> [Brief] Beneath this line are the data; copy exactly the part of them that opens with the line containing "output_path (ZipFileExtractor sample_unzip)" and closes with the line containing "node_isfile (fs w1) op = false /\", and only that part.
[Start of section]
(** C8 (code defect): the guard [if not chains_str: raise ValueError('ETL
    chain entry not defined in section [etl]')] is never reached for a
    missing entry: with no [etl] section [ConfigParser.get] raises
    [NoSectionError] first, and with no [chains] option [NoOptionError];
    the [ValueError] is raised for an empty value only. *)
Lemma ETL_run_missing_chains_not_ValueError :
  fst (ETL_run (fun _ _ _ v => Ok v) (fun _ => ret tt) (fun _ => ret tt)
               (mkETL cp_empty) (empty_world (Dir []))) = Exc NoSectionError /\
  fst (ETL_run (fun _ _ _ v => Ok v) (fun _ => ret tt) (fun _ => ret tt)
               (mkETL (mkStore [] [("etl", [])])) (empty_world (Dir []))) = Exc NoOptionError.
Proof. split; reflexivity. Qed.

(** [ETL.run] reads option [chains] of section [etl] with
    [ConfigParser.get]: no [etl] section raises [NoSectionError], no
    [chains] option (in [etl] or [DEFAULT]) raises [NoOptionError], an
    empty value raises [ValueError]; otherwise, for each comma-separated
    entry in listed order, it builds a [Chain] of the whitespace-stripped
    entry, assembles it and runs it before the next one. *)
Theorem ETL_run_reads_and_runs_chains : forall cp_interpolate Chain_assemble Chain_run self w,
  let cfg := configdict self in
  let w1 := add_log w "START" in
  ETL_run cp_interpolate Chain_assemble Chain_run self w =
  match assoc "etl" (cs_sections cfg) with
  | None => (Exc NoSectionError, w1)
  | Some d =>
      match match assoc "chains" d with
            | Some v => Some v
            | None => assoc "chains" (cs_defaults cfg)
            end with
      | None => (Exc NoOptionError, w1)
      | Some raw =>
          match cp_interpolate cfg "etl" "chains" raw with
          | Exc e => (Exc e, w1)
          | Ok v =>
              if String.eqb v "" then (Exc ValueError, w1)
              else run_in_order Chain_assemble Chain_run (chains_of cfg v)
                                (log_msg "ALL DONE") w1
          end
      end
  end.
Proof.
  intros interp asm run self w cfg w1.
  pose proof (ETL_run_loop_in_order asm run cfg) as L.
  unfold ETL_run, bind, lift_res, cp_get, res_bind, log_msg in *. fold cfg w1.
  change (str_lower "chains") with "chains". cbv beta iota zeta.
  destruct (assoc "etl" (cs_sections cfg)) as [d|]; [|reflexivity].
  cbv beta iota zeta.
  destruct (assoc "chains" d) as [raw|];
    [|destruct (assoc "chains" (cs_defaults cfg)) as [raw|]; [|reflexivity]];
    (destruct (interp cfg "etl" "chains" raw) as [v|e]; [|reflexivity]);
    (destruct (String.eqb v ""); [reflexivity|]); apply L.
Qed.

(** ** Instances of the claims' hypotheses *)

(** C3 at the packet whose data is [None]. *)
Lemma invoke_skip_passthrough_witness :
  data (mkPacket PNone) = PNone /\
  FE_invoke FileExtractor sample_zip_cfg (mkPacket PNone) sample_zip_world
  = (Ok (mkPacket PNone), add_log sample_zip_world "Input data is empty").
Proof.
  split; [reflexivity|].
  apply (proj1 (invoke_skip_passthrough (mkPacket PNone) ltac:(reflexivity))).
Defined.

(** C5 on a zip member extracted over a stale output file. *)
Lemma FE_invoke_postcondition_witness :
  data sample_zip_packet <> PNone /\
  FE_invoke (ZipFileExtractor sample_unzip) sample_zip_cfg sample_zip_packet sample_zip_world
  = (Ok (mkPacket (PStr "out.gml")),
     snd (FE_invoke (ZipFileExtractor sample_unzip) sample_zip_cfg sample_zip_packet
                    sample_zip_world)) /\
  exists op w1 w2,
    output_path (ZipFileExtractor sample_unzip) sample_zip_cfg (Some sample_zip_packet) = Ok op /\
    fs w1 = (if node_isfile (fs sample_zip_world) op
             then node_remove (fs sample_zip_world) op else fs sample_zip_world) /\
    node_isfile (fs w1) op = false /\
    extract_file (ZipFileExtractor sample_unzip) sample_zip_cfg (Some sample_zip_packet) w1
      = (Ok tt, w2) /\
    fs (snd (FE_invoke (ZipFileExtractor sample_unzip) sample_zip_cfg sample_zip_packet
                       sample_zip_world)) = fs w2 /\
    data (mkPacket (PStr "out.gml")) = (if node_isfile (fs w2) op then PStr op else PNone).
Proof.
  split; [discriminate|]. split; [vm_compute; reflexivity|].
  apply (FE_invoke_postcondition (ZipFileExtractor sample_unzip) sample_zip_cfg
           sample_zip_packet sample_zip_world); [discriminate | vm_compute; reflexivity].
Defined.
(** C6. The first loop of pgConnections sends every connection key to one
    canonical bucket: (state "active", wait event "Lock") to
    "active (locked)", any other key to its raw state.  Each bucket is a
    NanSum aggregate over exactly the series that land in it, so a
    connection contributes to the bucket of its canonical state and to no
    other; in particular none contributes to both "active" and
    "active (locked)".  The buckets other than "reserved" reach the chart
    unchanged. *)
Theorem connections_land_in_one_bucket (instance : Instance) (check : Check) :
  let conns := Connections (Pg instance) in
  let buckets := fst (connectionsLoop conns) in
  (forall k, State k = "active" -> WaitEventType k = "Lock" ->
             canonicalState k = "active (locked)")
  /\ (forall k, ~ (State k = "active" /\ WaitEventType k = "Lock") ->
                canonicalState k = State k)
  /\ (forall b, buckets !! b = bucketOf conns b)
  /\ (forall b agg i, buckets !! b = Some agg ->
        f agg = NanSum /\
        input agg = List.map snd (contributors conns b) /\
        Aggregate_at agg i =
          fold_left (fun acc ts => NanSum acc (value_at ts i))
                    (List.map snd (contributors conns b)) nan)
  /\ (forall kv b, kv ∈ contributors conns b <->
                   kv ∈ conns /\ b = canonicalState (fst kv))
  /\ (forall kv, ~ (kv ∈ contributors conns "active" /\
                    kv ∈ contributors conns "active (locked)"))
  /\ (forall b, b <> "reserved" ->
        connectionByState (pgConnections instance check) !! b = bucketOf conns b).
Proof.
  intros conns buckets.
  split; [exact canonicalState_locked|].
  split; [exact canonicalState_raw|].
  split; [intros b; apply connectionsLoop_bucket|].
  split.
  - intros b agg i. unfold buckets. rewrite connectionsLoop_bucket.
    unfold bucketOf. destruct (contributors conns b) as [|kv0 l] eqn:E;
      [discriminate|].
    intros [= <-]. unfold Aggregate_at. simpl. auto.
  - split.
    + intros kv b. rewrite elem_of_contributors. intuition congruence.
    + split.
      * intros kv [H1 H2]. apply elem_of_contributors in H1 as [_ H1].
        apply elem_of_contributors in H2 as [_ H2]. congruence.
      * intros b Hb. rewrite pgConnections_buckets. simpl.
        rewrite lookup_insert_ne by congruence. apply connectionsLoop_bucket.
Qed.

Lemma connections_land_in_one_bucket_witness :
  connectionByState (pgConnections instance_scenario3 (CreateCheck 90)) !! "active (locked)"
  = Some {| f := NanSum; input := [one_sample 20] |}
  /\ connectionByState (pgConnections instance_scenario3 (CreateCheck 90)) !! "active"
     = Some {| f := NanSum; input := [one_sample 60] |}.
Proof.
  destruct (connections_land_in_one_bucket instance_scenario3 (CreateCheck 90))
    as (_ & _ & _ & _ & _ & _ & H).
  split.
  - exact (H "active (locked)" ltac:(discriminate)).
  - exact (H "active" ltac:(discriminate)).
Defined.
[End of section]
> [Solution to the problem]
    output_path (ZipFileExtractor sample_unzip) sample_zip_cfg (Some sample_zip_packet) = Ok op /\
    fs w1 = (if node_isfile (fs sample_zip_world) op
             then node_remove (fs sample_zip_world) op else fs sample_zip_world) /\
    node_isfile (fs w1) op = false /\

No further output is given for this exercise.